When the dimensions become large, such as for subsea pipelines, the costs of the materials begin to matter, but also the weight. With a 22 inch pipe boss, i.e. having a diameter of about 560 mm, the needed raw material blank must have a minimum diameter that is at least as big as the largest diameter of the finished machined pipe boss. When the flange was an integrated part of the pipe boss, the diameter of the blank was naturally determined by the outer diameter of the flange, and large volumes of material needed to be machined away. If the pipe boss had to be delivered in SuperDuplex quality, the material costs are substantial. Also the less expensive variant, pipe boss of F65 steel lined with Inconel, will experience substantial material costs, though not so much as for the first mentioned one. The first step to save stock costs was to produce the blank without the intended traditional flange, only with a smaller edge or mini flange. A separate flange ring should then be used to tighten in the pipe boss. This flange ring was often divided in two halves to enable the assembly.

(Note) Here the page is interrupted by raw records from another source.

(** [strcmp] returns, and returns 0 exactly when the two C strings are
    the same. *)
Lemma strcmp_mem_cstring a b sa sb :
  cstring_at a sa → cstring_at b sb →
  ∃ r, strcmp_mem a b = Done r ∧ (r = 0 ↔ sa = sb).
Proof.
  intros [Ha [ta ->]] [Hb [tb ->]]. revert sb Hb.
  induction sa as [|x sa IH]; intros [|y sb] Hb; cbn [app strcmp_mem].
  - exists 0. by rewrite !decide_True.
  - apply not_elem_of_cons in Hb as [Hy _].
    rewrite decide_False by done. eexists. split; [done|].
    split; [by destruct (_ <? _) | done].
  - apply not_elem_of_cons in Ha as [Hx _].
    rewrite decide_False by congruence. eexists. split; [done|].
    split; [by destruct (_ <? _) | done].
  - apply not_elem_of_cons in Ha as [Hx Ha].
    apply not_elem_of_cons in Hb as [Hy Hb].
    destruct (decide (x = y)) as [<-|Hxy].
    + rewrite decide_False by congruence.
      destruct (IH Ha sb Hb) as (r & -> & Hr). exists r. split; [done|].
      rewrite Hr. split; [by intros -> | by intros [= ->]].
    + eexists. split; [done|].
      split; [by destruct (_ <? _) | by intros [= ? ?]].
Qed.
End CStrings.

#[local] Hint Resolve cstring_at_nil cstring_at_up_to_nul string_c_str_valid : fstring.

(** ** Reading an object whose buffer starts with a C string *)

Section Accessors.
Variables (fs : FixedString) (s : list byte).
Hypothesis Hs : cstring_at (Data fs) s.

Lemma length_of_cstring : length fs = Done (size_of s).
Proof. by apply strlen_mem_cstring. Qed.

Lemma to_string_view_of_cstring : to_string_view fs = Done s.
Proof. by apply view_of_cstring. Qed.

Lemma ToString_of_cstring : ToString fs = Done s.
Proof. by apply view_of_cstring. Qed.

Lemma op_eq_cstring_r (a : FixedString) (sa : list byte) :
  cstring_at (Data a) sa → op_eq a fs = Done (bool_decide (sa = s)).
Proof.
  intros Ha. destruct (strcmp_mem_cstring _ _ _ _ Ha Hs) as (r & Hr & Hiff).
  unfold op_eq, strcmp, c_str. rewrite Hr, bind_Done. f_equal.
  by apply bool_decide_ext.
Qed.

Lemma op_eq_cptr_cstring (m sm : list byte) :
  cstring_at m sm → op_eq_cptr fs (Some m) = Done (bool_decide (s = sm)).
Proof.
  intros Hm. destruct (strcmp_mem_cstring _ _ _ _ Hs Hm) as (r & Hr & Hiff).
  unfold op_eq_cptr, strcmp, c_str. rewrite Hr, bind_Done. f_equal.
  by apply bool_decide_ext.
Qed.
End Accessors.

Lemma empty_Done_true fs : empty fs = Done true → cstring_at (Data fs) [].
Proof.
  unfold empty, load. rewrite decide_True by lia. change (Z.to_nat 0) with 0%nat.
  destruct fs as [[|c rest]]; cbn [Data lookup list_lookup]; [done|].
  rewrite bind_Done. intros [= Hc]. apply bool_decide_eq_true in Hc as ->.
  auto with fstring.
Qed.

(** ** The invariant, from a terminator in the buffer *)

Lemma invariant_of_terminated N fs :
  has_capacity N fs → NUL ∈ Data fs → invariant N fs.
Proof.
  intros Hcap Hin. destruct (cstring_at_exists _ Hin) as [s Hs].
  pose proof (cstring_at_size _ _ Hs) as Hsz. pose proof (size_of_nonneg s).
  unfold has_capacity in Hcap.
  split; [done|]. split.
  - exists (size_of s). split; [lia | by apply cstring_at_lookup].
  - exists (size_of s). split; [by apply length_of_cstring | lia].
Qed.

Lemma invariant_terminated N fs : invariant N fs → NUL ∈ Data fs.
Proof.
  intros (_ & (k & _ & Hk) & _). by apply list_elem_of_lookup_2 in Hk.
Qed.

Lemma invariant_cstring N fs :
  invariant N fs → ∃ s, cstring_at (Data fs) s ∧ size_of s ≤ N - 1.
Proof.
  intros Hinv. pose proof (invariant_terminated _ _ Hinv) as Hin.
  destruct (cstring_at_exists _ Hin) as [s Hs]. exists s. split; [done|].
  destruct Hinv as (Hcap & _). unfold has_capacity in Hcap.
  pose proof (cstring_at_size _ _ Hs). lia.
Qed.

Lemma establishes_mono bm N L L' r :
  L ≤ L' → establishes bm N L r → establishes bm N L' r.
Proof.
  intros HL. destruct r; simpl; [done | | done].
  intros [??]. split; [done | lia].
Qed.

(** ** The buffer [Assign] writes *)

Lemma insert_after_copy (data sv : list byte) (c : nat) (x : byte) :
  (c ≤ List.length sv)%nat → (c < List.length data)%nat →
  <[c := x]> (take c sv ++ drop c data) = take c sv ++ x :: drop (S c) data.
Proof.
  intros Hsv Hdata.
  assert (List.length (take c sv) = c) as Hlen by (rewrite length_take; lia).
  rewrite insert_take_drop by (rewrite length_app, length_drop; lia).
  rewrite take_app_length' by done.
  rewrite drop_app_ge by lia. rewrite drop_drop.
  do 3 f_equal. lia.
Qed.

(** The two writes of [Assign]: [memcpy] of [c] bytes when [c > 0], then
    the terminator at offset [c]. *)
Lemma copy_and_terminate (data sv : list byte) (c : Z) :
  0 ≤ c → c ≤ size_of sv → c < size_of data →
  ((if 0 <? c then memcpy data sv c else Done data) ≫= λ d,
     store d c NUL ≫= λ d', Done {| Data := d' |})
  = Done (assigned c {| Data := data |} sv).
Proof.
  unfold size_of, assigned. intros H0 Hsv Hdata. cbn [Data].
  replace (Z.to_nat (c + 1)) with (S (Z.to_nat c)) by lia.
  destruct (0 <? c) eqn:Hc.
  - unfold memcpy, size_of. rewrite decide_True by lia. rewrite bind_Done.
    unfold store, size_of.
    rewrite decide_True; [|rewrite length_app, length_take, length_drop; lia].
    rewrite bind_Done. rewrite insert_after_copy by lia. done.
  - apply Z.ltb_ge in Hc. assert (c = 0) as -> by lia. rewrite bind_Done.
    unfold store, size_of. rewrite decide_True by lia. rewrite bind_Done.
    change (Z.to_nat 0) with 0%nat.
    rewrite <- (insert_after_copy data sv 0 NUL) by lia. done.
Qed.

Section Assigned.
Variables (c : Z) (self : FixedString) (sv : string_view).
Hypotheses (Hc0 : 0 ≤ c) (Hcsv : c ≤ size_of sv).

Lemma assigned_capacity N :
  has_capacity N self → c < N → has_capacity N (assigned c self sv).
Proof.
  unfold has_capacity, assigned, size_of in *. cbn [Data]. intros <- ?.
  rewrite length_app, length_take. cbn [List.length]. rewrite length_drop. lia.
Qed.

Lemma assigned_lookup_copied (i : nat) :
  (i < Z.to_nat c)%nat → Data (assigned c self sv) !! i = sv !! i.
Proof.
  unfold assigned, size_of in *. cbn [Data]. intros ?.
  rewrite lookup_app_l by (rewrite length_take; lia).
  by rewrite lookup_take_lt.
Qed.

Lemma assigned_lookup_terminator :
  Data (assigned c self sv) !! Z.to_nat c = Some NUL.
Proof.
  unfold assigned, size_of in *. cbn [Data].
  rewrite lookup_app_r by (rewrite length_take; lia).
  rewrite length_take. replace (Z.to_nat c - _)%nat with 0%nat by lia. done.
Qed.

Lemma assigned_lookup_beyond (i : nat) :
  (Z.to_nat c < i)%nat → Data (assigned c self sv) !! i = Data self !! i.
Proof.
  unfold assigned, size_of in *. cbn [Data]. intros ?.
  assert (List.length (take (Z.to_nat c) sv) = Z.to_nat c) as Hlen
    by (rewrite length_take; lia).
  rewrite lookup_app_r by lia. rewrite Hlen.
  destruct (i - Z.to_nat c)%nat as [|j] eqn:Hj; [lia|].
  rewrite lookup_cons, lookup_drop. f_equal. lia.
Qed.

Lemma assigned_elem : NUL ∈ Data (assigned c self sv).
Proof. unfold assigned. cbn [Data]. apply elem_of_app. right. left. Qed.

Lemma assigned_cstring :
  cstring_at (Data (assigned c self sv)) (up_to_nul (take (Z.to_nat c) sv)).
Proof.
  rewrite <- (up_to_nul_terminated _ (drop (Z.to_nat (c + 1)) (Data self))).
  apply cstring_at_up_to_nul, assigned_elem.
Qed.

It has, however, proven that the traditional fixation method, and neither the above described new method, has been sufficient with respect to the high forces and bending moments that arises within this kind of couplings. By a closer study, when a traditional pipe boss is subjected to a pure bending moment, one experiences that the force distribution within the pipe flange itself will be distributed by a compression regime in one half and a tension regime in the other half and with a neutral zone in the transition between the halves. In the half subjected to tension, the tension regime will be at maximum in the middle between the neutral zones and gradually decrease toward the neutral zones. This means that only one bolt, or perhaps two, shall take care of the main share of the occurring tensional forces. The tensional forces of the bending moments act against the bolt heads which in turn create tension within the bolts and pulls them till rupture when the bending moments become too high. It limits itself how many bolts you can have, how close they can be placed and which dimensions they can have.
In installations on the seabed, it is unknown which direction the forces may take, i.e. at where in the flange the largest load occurs. Thus it must to be taken into account that the flange is equally good dimensioned all the way round. When the latter method is to be used, i.e. the one with divided locking ring, predominately the bolts on each side of the partition line will be exposed, if the partition line approximately coincides with the spot where the largest load occurs. The bolts near the partition line will be exposed for extreme tensional forces and are snapped off, and then the next ones are pulled off and so on, until the rupture is complete. The forces of the bending moments are in the order of magnitude 3000 kN in addition to a pure tensile load in the pipe boss of 300 kN. Extremely heavy bolts and of especial quality are necessary to manage such tasks, and they cost correspondingly much. In some situations it will neither be possible to manage this within existing regulations.
The now proposed solution has appeared from the idea that it would have been desirable to find a way how to avoid tensional forces in bolts. If such forces could have been replaced with pure compression forces, much of the problem would have been solved. In addition, it would have been time saving not to assemble the many bolts which must have been installed and tightened.